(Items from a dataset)
(* ===== verification/TbInvalidate.v ===== *)
(** * Invalidation by address

    After a write to RAM no linked block has code there: the list of the page is
    walked and the blocks that overlap the range are invalidated, with them the
    blocks without instructions on the page; the others stay.  A bitmap of the
    page saves the walk when there is no code in the bytes, and then blocks
    without instructions stay too. *)

From S2P Require Import Prelude Bitmap BitmapProofs SoftTlb QhtProofs TbPages TbCache TbLists TbPageLists TbJumps TbInvariant.

Section invalidate.
Context {T : Type} `{HashTable T, !HashTableLaws T}.
Context (L P A : Z) (c : page_config) (Hc : page_table_config_init A P = Some c).
Implicit Types st : tb_state (T := T).

Abbreviation page_index := (TbPages.page_index A P).
Abbreviation tb_inv := (TbInvariant.tb_inv L P A c).
Abbreviation page_list := (TbPageLists.page_list P c).
Abbreviation entry := (TbPageLists.entry P).

(** ** Several blocks are dropped *)

(** The blocks [R] were linked, now [R'] are; the blocks that are gone are
    invalid and no jump leads to them or from them. *)
Record dropped (R : gset Z) st (R' : gset Z) st' : Prop := {
  dr_inv : tb_inv R' st';
  dr_sub : R' ⊆ R;
  dr_same : id <$> tbs st' = id <$> tbs st;
  dr_flags : forall u b', tbs st' !! u = Some b' -> exists b, tbs st !! u = Some b /\
    tb_cflags b' = if decide (u ∈ R ∖ R') then Z.lor (tb_cflags b) CF_INVALID else tb_cflags b;
  dr_jumps : forall y d, d <> 0 -> jumps st' y d <-> jumps st y d /\ (d ∉ R ∖ R') /\ (y.1 ∉ R ∖ R');
  dr_found : forall j, page_index j -> is_Some (page_find c (l1_map st') j) <-> is_Some (page_find c (l1_map st) j)
}.

Lemma dropped_one R st st' t : t ∈ R -> invalidated L P A c R st st' t -> dropped R st (R ∖ {[t]}) st'.
Proof.
  intros HR [H1 H2 H3 H4 _ H6]. assert (forall u, u ∈ R ∖ (R ∖ {[t]}) <-> u = t) as Hu by (intros u; destruct (decide (u = t)); set_solver).
  split; [done|set_solver|done| | |done].
  - intros u b' Hb'. destruct (H3 u b' Hb') as (b & Hb & ->). exists b. split; [done|].
    destruct (decide (u = t)) as [->|Hne]; [rewrite decide_True by set_solver|rewrite decide_False by set_solver]; done.
  - intros y d Hd. rewrite H4, !Hu by done. done.
Qed.

Lemma dropped_refl R st : tb_inv R st -> dropped R st R st.
Proof.
  intros Hi. split; [done|done|done| | |done].
  - intros u b Hb. exists b. rewrite decide_False by set_solver. done.
  - intros y d _. set_solver.
Qed.

Lemma dropped_trans R st R1 st1 R2 st2 : dropped R st R1 st1 -> dropped R1 st1 R2 st2 -> dropped R st R2 st2.
Proof.
  intros [A1 A2 A3 A4 A5 A6] [B1 B2 B3 B4 B5 B6]. split; [done|set_solver|congruence| | |].
  - intros u b2 Hb2. destruct (B4 u b2 Hb2) as (b1 & Hb1 & E1). destruct (A4 u b1 Hb1) as (b & Hb & E). exists b. split; [done|].
    rewrite E1, E. destruct (decide (u ∈ R1 ∖ R2)).
    + rewrite (decide_True (P := u ∈ R ∖ R2)), decide_False by set_solver. done.
    + destruct (decide (u ∈ R ∖ R1)); [by rewrite decide_True by set_solver|by rewrite decide_False by set_solver].
  - intros y d Hd. rewrite B5, A5 by done. assert (forall u, u ∈ R ∖ R2 <-> u ∈ R ∖ R1 \/ u ∈ R1 ∖ R2) as Hu.
    { intros u. destruct (decide (u ∈ R1)); set_solver. }
    rewrite !Hu. tauto.
  - intros j Hj. by rewrite B6, A6.
Qed.

(** ** Changes of a descriptor but for its list *)

Lemma set_page_inv R st i d f :
  tb_inv R st -> page_index i -> page_find c (l1_map st) i = Some d -> first_tb (f d) = first_tb d ->
  (forall b, code_bitmap (f d) = Some b -> page_bitmap P b /\ forall x tb, x.1 ∈ R -> entry st x i -> tbs st !! x.1 = Some tb -> covers L P b tb x.2) ->
  exists st', set_page c i f st = Some st' /\ dropped R st R st' /\ tbs st' = tbs st /\ page_find c (l1_map st') i = Some (f d).
Proof.
  intros Hi Hpi Hd Ef Hb. destruct (set_page_ok P A c Hc st i f d (po_table _ _ _ _ _ (ti_pages _ _ _ _ _ _ Hi)) Hpi Hd) as (Es & Hs & Hm & Et & Hf).
  eexists. split; [exact Es|]. set (st' := with_l1 _ _) in *.
  assert (forall j, page_index j -> first_tb (page_at c (l1_map st') j) = first_tb (page_at c (l1_map st) j)) as Hfirst.
  { intros j Hj. unfold page_at. rewrite Hf by done. destruct (decide (j = i)) as [->|]; [|done]. by rewrite Hd. }
  destruct Hi as [[I1 I1'] I2 I3 I4 I5 I6 I7 I8]. split; [|split; [done|]; by rewrite Hf, decide_True].
  assert (tb_inv R st') as Hi'.
  { split; try done.
    - split; [done|]. intros j Hj. destruct (I1' j Hj) as (l & L1 & L2 & L3). exists l. split; [by rewrite Hfirst|done].
    - by apply (jumps_ok_jm st).
    - intros j b Hj. unfold page_at. rewrite Hf by done. destruct (decide (j = i)) as [->|]; [|by apply I8]. cbn. intros Eb. by apply Hb. }
  split; [done|done|done| | |].
  - intros u b Hu. exists b. rewrite decide_False by set_solver. done.
  - intros y d' _. change (jumps st' y d') with (jumps st y d'). set_solver.
  - intros j Hj. rewrite Hf by done. destruct (decide (j = i)) as [->|]; [|done]. by rewrite Hd.
Qed.

Lemma with_call_inv R st R' st' call : dropped R st R' st' -> dropped R st R' (with_call call st').
Proof.
  intros [[I1 I2 I3 I4 I5 I6 I7 I8] H2 H3 H4 H5 H6]. split; [|done..].
  split; try done; [by apply (pages_ok_pg P A c _ st')|by apply (jumps_ok_jm st')].
Qed.

(** ** The walk over the list of a page *)

Definition hit (first last : Z) (tb : TranslationBlock) (n : bool) : bool :=
  let '(tb_start, tb_end) := tb_range L P tb n in negb ((tb_end <=? first) || (last <=? tb_start)) || (tb_start =? tb_end).

Lemma hit_id first last a b n : id a = id b -> hit first last a n = hit first last b n.
Proof. intros (A1 & _ & A3)%id_eq. unfold hit, tb_range. by rewrite A1, A3. Qed.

What to do>
What is needed is the number of lines in the data that hold the word "without", with nothing added.

Completed exercise>
2